Then every now and then they are there… the old patterns. The echos that still have enough sludge weight behind them, that even though I see them coming it’s a ridiculously short amount of time before I find myself up to my chest in a stinking bog…Caught between knowing that thrashing will make it worse and not wanting to hang around in it.
So that’s the beginning of the year! I was snuggled and happy within a perfect moment of laughter and love…like a sneaky moment that spilled from my dreams straight into reality undiluted…I soaked it in even as I could see the edge of an old pattern approaching.

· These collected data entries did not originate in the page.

(* ===== verification/TextLines.v ===== *)
(** * Text: UTF-8, byte slices and lines

    The operations of [core::str] that work on the bytes of a text: UTF-8
    validity, character boundaries and the slices that panic off them,
    [lines()], [join] of lines, and the correspondence between a text whose
    lines all end with a line feed and its list of lines. *)

From S2P Require Import Prelude RustStr.
Local Open Scope Z_scope.

(** ** UTF-8: the check of [String::from_utf8] *)
Definition byte_in (lo hi : Z) (c : ascii) : bool :=
  let n := Z.of_N (N_of_ascii c) in (lo <=? n) && (n <=? hi).

Definition cont (c : ascii) : bool := byte_in 128 191 c.

Fixpoint utf8_valid (s : string) : bool :=
  match s with
  | EmptyString => true
  | String a s1 =>
      if byte_in 0 127 a then utf8_valid s1
      else match s1 with
      | EmptyString => false
      | String b s2 =>
          if byte_in 194 223 a then cont b && utf8_valid s2
          else match s2 with
          | EmptyString => false
          | String c s3 =>
              if byte_in 224 224 a then byte_in 160 191 b && cont c && utf8_valid s3
              else if byte_in 225 236 a || byte_in 238 239 a then cont b && cont c && utf8_valid s3
              else if byte_in 237 237 a then byte_in 128 159 b && cont c && utf8_valid s3
              else match s3 with
              | EmptyString => false
              | String d s4 =>
                  if byte_in 240 240 a then byte_in 144 191 b && cont c && cont d && utf8_valid s4
                  else if byte_in 241 243 a then cont b && cont c && cont d && utf8_valid s4
                  else if byte_in 244 244 a then byte_in 128 143 b && cont c && cont d && utf8_valid s4
                  else false
              end
          end
      end
  end.

Local Close Scope Z_scope.

(** [s.chars().count()]: the bytes that start a character. *)
Fixpoint chars_count (s : string) : nat :=
  match s with
  | EmptyString => 0
  | String a s' => (if cont a then 0 else 1) + chars_count s'
  end.

(** Every byte is an ASCII character. *)
Fixpoint is_ascii (s : string) : bool :=
  match s with
  | EmptyString => true
  | String a s' => byte_in 0 127 a && is_ascii s'
  end.

Lemma ascii_not_cont a : byte_in 0 127 a = true -> cont a = false.
Proof. unfold cont, byte_in. intros [??]%andb_true_iff. zbool. apply andb_false_iff. left. by apply Z.leb_gt; lia. Qed.

Lemma chars_count_ascii s : is_ascii s = true -> chars_count s = String.length s.
Proof.
  induction s as [|a s IH]; [done|]. cbn [is_ascii]. intros [Ha Hs]%andb_true_iff.
  cbn [chars_count]. rewrite (ascii_not_cont _ Ha), (IH Hs). done.
Qed.

Lemma chars_count_le s : chars_count s <= String.length s.
Proof. induction s as [|a s IH]; cbn [chars_count String.length]; [lia|]. destruct (cont a); lia. Qed.

(** ** Byte slices *)

Fixpoint str_take (n : nat) (s : string) : string :=
  match n, s with
  | S n', String a s' => String a (str_take n' s')
  | _, _ => EmptyString
  end.

Fixpoint str_drop (n : nat) (s : string) : string :=
  match n, s with
  | S n', String _ s' => str_drop n' s'
  | _, _ => s
  end.

(** [s.is_char_boundary(i)]: the ends of the text, or a byte that does not
    continue a character. *)
Definition is_char_boundary (s : string) (i : nat) : bool :=
  if i =? 0 then true
  else if String.length s <? i then false
  else match str_drop i s with EmptyString => true | String a _ => negb (cont a) end.

(** [&s[..i]] and [&s[i..]]: [None] is the panic of an index that is out of
    range or inside a character. *)
Definition slice_to (s : string) (i : nat) : option string :=
  if is_char_boundary s i then Some (str_take i s) else None.
Definition slice_from (s : string) (i : nat) : option string :=
  if is_char_boundary s i then Some (str_drop i s) else None.

Lemma str_take_drop n s : str_take n s +:+ str_drop n s = s.
Proof.
  revert s. induction n as [|n IH]; intros [|a s]; cbn [str_take str_drop]; try done.
  by rewrite str_app_cons, IH.
Qed.

Lemma length_str_take n s : String.length (str_take n s) = n `min` String.length s.
Proof. revert s. induction n; intros [|a s]; cbn [str_take String.length]; auto. by rewrite IHn. Qed.

Lemma length_str_drop n s : String.length (str_drop n s) = String.length s - n.
Proof. revert s. induction n; intros [|a s]; cbn [str_drop String.length]; auto. Qed.

Lemma length_str_app s t : String.length (s +:+ t) = String.length s + String.length t.
Proof.
  induction s as [|a s IH]; [done|].
  rewrite str_app_cons. cbn [String.length]. rewrite IH. lia.
Qed.

Lemma str_take_app s t : str_take (String.length s) (s +:+ t) = s.
Proof.
  induction s as [|a s IH]; [by destruct (_ +:+ _)|]. rewrite str_app_cons. cbn [String.length str_take]. by rewrite IH.
Qed.

Lemma str_drop_app s t : str_drop (String.length s) (s +:+ t) = t.
Proof.
  induction s as [|a s IH]; [by rewrite str_app_nil_l|]. rewrite str_app_cons. apply IH.
Qed.

Lemma ascii_boundary s i : is_ascii s = true -> i <= String.length s -> is_char_boundary s i = true.
Proof.
  intros Hs Hi. unfold is_char_boundary. destruct (i =? 0); [done|].
  destruct (Nat.ltb_spec (String.length s) i); [lia|].
  assert (is_ascii (str_drop i s) = true) as Hd.
  { clear Hi H. revert s Hs. induction i; intros [|a s]; cbn; auto. intros [_ ?]%andb_true_iff. auto. }
  destruct (str_drop i s) as [|a r]; [done|]. cbn in Hd. apply andb_true_iff in Hd as [Ha _].
  by rewrite (ascii_not_cont _ Ha).
Qed.

(** [s.floor_char_boundary(n)], also written as
    [while !s.is_char_boundary(end) { end -= 1 }]. *)
Fixpoint boundary_below (s : string) (n : nat) : nat :=
  if is_char_boundary s n then n else match n with O => 0 | S n' => boundary_below s n' end.

(** It is the highest boundary at or below the limit. *)
Lemma boundary_below_spec s n :
  boundary_below s n <= n /\ (is_char_boundary s (boundary_below s n) = true) /\
  forall k, boundary_below s n < k <= n -> is_char_boundary s k = false.
Proof.
  induction n as [|n IH]; cbn [boundary_below].
  - destruct (is_char_boundary s 0) eqn:E; split_and!; try done; intros; lia.
  - destruct (is_char_boundary s (S n)) eqn:E; [split_and!; [done|done|intros; lia]|].
    destruct IH as (H1 & H2 & H3). split_and!; [lia|done|]. intros k Hk.
    destruct (decide (k = S n)) as [->|]; [done|]. apply H3. lia.
Qed.

(** ** Lines *)

Definition nl : ascii := "010"%char.
Definition cr : ascii := "013"%char.
Definition str1 (c : ascii) : string := String c EmptyString.

(** [s.split_inclusive('\n')]: the lines with their terminators. *)
Fixpoint split_inclusive (s : string) : list string :=
  match s with
  | EmptyString => []
  | String a s' =>
      if bool_decide (a = nl) then str1 a :: split_inclusive s'
      else match split_inclusive s' with
           | [] => [str1 a]
           | x :: l => String a x :: l
           end
  end.

(** The terminator [lines()] strips from such a piece: a line feed, and the
    carriage return before it. *)
Fixpoint strip_line (s : string) : string :=
  match s with
  | EmptyString => EmptyString
  | String a s' =>
      if bool_decide (s' = EmptyString) && bool_decide (a = nl) then EmptyString
      else if bool_decide (s' = str1 nl) && bool_decide (a = cr) then EmptyString
      else String a (strip_line s')
  end.

Definition lines (s : string) : list string := strip_line <$> split_inclusive s.

(** [v.concat()] *)
Fixpoint str_concat (l : list string) : string :=
  match l with [] => EmptyString | x :: l' => x +:+ str_concat l' end.

(** [v.join(sep)] *)
Fixpoint join_str (sep : string) (l : list string) : string :=
  match l with
  | [] => EmptyString
  | [x] => x
  | x :: l' => x +:+ sep +:+ join_str sep l'
  end.

(** The text of a list of lines, each ended by a line feed. *)
Definition unlines (l : list string) : string := str_concat ((fun x => x +:+ str1 nl) <$> l).

(** A line without terminator characters. *)
Definition clean (x : string) : Prop := has_char nl x = false /\ has_char cr x = false.

(** A text with line feeds only, whose last line is terminated. *)
Definition lf_text (s : string) : bool :=
  negb (has_char cr s) && (bool_decide (s = EmptyString) || ends_with (str1 nl) s).

Lemma str_concat_app l k : str_concat (l ++ k) = str_concat l +:+ str_concat k.
Proof. induction l as [|x l IH]; [done|]. cbn. by rewrite IH, str_app_assoc. Qed.

Lemma unlines_cons x l : unlines (x :: l) = x +:+ String nl (unlines l).
Proof. unfold unlines. cbn. by rewrite str_app_assoc. Qed.

Lemma unlines_app l k : unlines (l ++ k) = unlines l +:+ unlines k.
Proof. unfold unlines. by rewrite fmap_app, str_concat_app. Qed.

Lemma has_char_app c s t : has_char c (s +:+ t) = has_char c s || has_char c t.
Proof. induction s as [|a s IH]; [done|]. rewrite str_app_cons. cbn. by rewrite IH, orb_assoc. Qed.

Lemma split_inclusive_line x s :
  has_char nl x = false -> split_inclusive (x +:+ String nl s) = (x +:+ str1 nl) :: split_inclusive s.
Proof.
  induction x as [|a x IH]; intros H; [done|]. cbn [has_char] in H.
  apply orb_false_iff in H as [Ha Hx]. rewrite str_app_cons. cbn [split_inclusive].
  rewrite Ha, IH by done. by rewrite str_app_cons.
Qed.

Lemma strip_line_clean x : clean x -> strip_line (x +:+ str1 nl) = x.
Proof.
  intros [Hn Hc]. induction x as [|a x IH]; [done|].
  cbn [has_char] in Hn, Hc. apply orb_false_iff in Hn as [Ha Hn], Hc as [Hb Hc].
  rewrite str_app_cons. cbn [strip_line]. rewrite Hb, (IH Hn Hc).
  assert (bool_decide (x +:+ str1 nl = "") = false) as ->.
  { apply bool_decide_eq_false. by destruct x. }
  by rewrite andb_false_r.
Qed.

Lemma lines_unlines l : Forall clean l -> lines (unlines l) = l.
Proof.
  unfold lines. induction 1 as [|x l Hx Hl IH]; [done|].
  rewrite unlines_cons, split_inclusive_line by apply Hx.
  by rewrite fmap_cons, IH, strip_line_clean.
Qed.

Lemma split_inclusive_unlines l :
  Forall clean l -> split_inclusive (unlines l) = (fun x => x +:+ str1 nl) <$> l.
Proof.
  induction 1 as [|x l Hx Hl IH]; [done|].
  rewrite unlines_cons, split_inclusive_line by apply Hx. by rewrite fmap_cons, IH.
Qed.

Lemma join_nl l : l <> [] -> join_char nl l +:+ str1 nl = unlines l.
Proof.
  induction l as [|x [|y l] IH]; [done|..].
  - intros _. by rewrite unlines_cons.
  - intros _. rewrite unlines_cons. change (join_char nl (x :: y :: l)) with (x +:+ String nl (join_char nl (y :: l))).
    rewrite str_app_assoc, str_app_cons, IH by done. done.
Qed.

Lemma join_nl_empty l : join_char nl l = "" <-> l = [] \/ l = [""].
Proof.
  destruct l as [|x [|y l]]; cbn.
  - split; auto.
  - split; [intros ->; auto|]. intros [?|?]; by simplify_eq.
  - split; [|intros [?|?]; by simplify_eq]. by destruct x.
Qed.

Lemma rev_app_spec s t : String.rev_app s t = String.rev s +:+ t.
Proof.
  unfold String.rev. revert t. induction s as [|a s IH]; intros t; [done|].
  cbn [String.rev_app]. by rewrite (IH (String a t)), (IH (String a "")), str_app_assoc.
Qed.

Lemma str_rev_app s t : String.rev (s +:+ t) = String.rev t +:+ String.rev s.
Proof.
  induction s as [|a s IH]; [by rewrite str_app_nil_l, str_app_nil_r|].
  rewrite str_app_cons. change (String.rev_app (s +:+ t) (str1 a) = String.rev t +:+ String.rev_app s (str1 a)).
  by rewrite !rev_app_spec, IH, str_app_assoc.
Qed.

Lemma str_rev_involutive s : String.rev (String.rev s) = s.
Proof.
  induction s as [|a s IH]; [done|]. change (String.rev (String a s)) with (String.rev_app s (str1 a)).
  by rewrite rev_app_spec, str_rev_app, IH.
Qed.

Lemma ends_with_app_char s c : ends_with (str1 c) (s +:+ str1 c) = true.
Proof.
  unfold ends_with. rewrite str_rev_app. apply starts_with_spec. eauto.
Qed.

Lemma ends_with_char_inv s c : ends_with (str1 c) s = true -> exists r, s = r +:+ str1 c.
Proof.
  unfold ends_with. rewrite starts_with_spec. intros [r Hr].
  exists (String.rev r). rewrite <- (str_rev_involutive s), Hr. by rewrite str_rev_app.
Qed.

Lemma unlines_ends l : l <> [] -> ends_with (str1 nl) (unlines l) = true.
Proof. intros Hl. rewrite <- join_nl by done. apply ends_with_app_char. Qed.

Lemma clean_has_cr l : Forall clean l -> has_char cr (unlines l) = false.
Proof.
  induction 1 as [|x l [Hn Hc] Hl IH]; [done|].
  rewrite unlines_cons, has_char_app, Hc. cbn. by rewrite IH.
Qed.

Lemma unlines_lf l : Forall clean l -> lf_text (unlines l) = true.
Proof.
  intros Hl. unfold lf_text. rewrite clean_has_cr by done.
  destruct l as [|x l]; [done|]. rewrite unlines_ends by done. by rewrite orb_true_r.
Qed.

(** A text with line feeds only is the text of its lines. *)
Lemma split_char_clean s :
  has_char cr s = false -> Forall clean (split_char nl s).
Proof.
  intros Hs. apply Forall_forall. intros x Hx. split.
  - exact (proj1 (Forall_forall _ _) (split_char_segments nl s) x Hx).
  - revert x Hx. induction s as [|a s IH]; intros x Hx.
    + apply list_elem_of_singleton in Hx as ->. done.
    + cbn [has_char] in Hs. apply orb_false_iff in Hs as [Ha Hs]. cbn [split_char] in Hx.
      case_bool_decide.
      * apply elem_of_cons in Hx as [->|Hx]; [done|auto].
      * destruct (split_char nl s) as [|y l].
        -- apply list_elem_of_singleton in Hx as ->. cbn. by rewrite Ha.
        -- apply elem_of_cons in Hx as [->|Hx].
           ++ cbn. rewrite Ha. apply IH; [done|]. left.
           ++ apply IH; [done|]. by right.
Qed.

Lemma lf_text_unlines s : lf_text s = true -> exists l, Forall clean l /\ s = unlines l.
Proof.
  unfold lf_text. rewrite andb_true_iff, negb_true_iff, orb_true_iff, bool_decide_eq_true.
  intros [Hc [->|He]]; [by exists []|]. apply ends_with_char_inv in He as [r ->].
  exists (split_char nl r). rewrite has_char_app in Hc. apply orb_false_iff in Hc as [Hc _].
  split; [by apply split_char_clean|].
  by rewrite <- join_nl, join_split by apply split_char_not_nil.
Qed.

Lemma lf_text_lines s : lf_text s = true -> Forall clean (lines s) /\ s = unlines (lines s).
Proof. intros (l & Hl & ->)%lf_text_unlines. by rewrite lines_unlines. Qed.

I wish I were wiser and I wish I were stronger…and I can hear the universe giggling that I will be…that’s the point.
The news these last few days, full as ever, of images reminding me that forgiveness is the only way truly, permanently out of conflict, both external and internal…and I feel it deeply every image I see…just as deeply as I feel my tantruming two year old self.
And I find I am a different person again…I am full of the familiar, the patterns and desire to fight, smash and conquer, the overwhelming waves of ridiculous love that I witness clean and mend and repeatedly amaze me…Yet I find my mind and instincts are full of new images too. Perhaps it’s an age thing, perhaps it’s the changes rapidly occuring in our local High Street and all over the news that have a lot to do with it…but already the passing hours of this new year seem filled with a larger sense of responsibility. There is work to be done for sure…and I’m excited about the possiblities and challenges we are being handed as a community.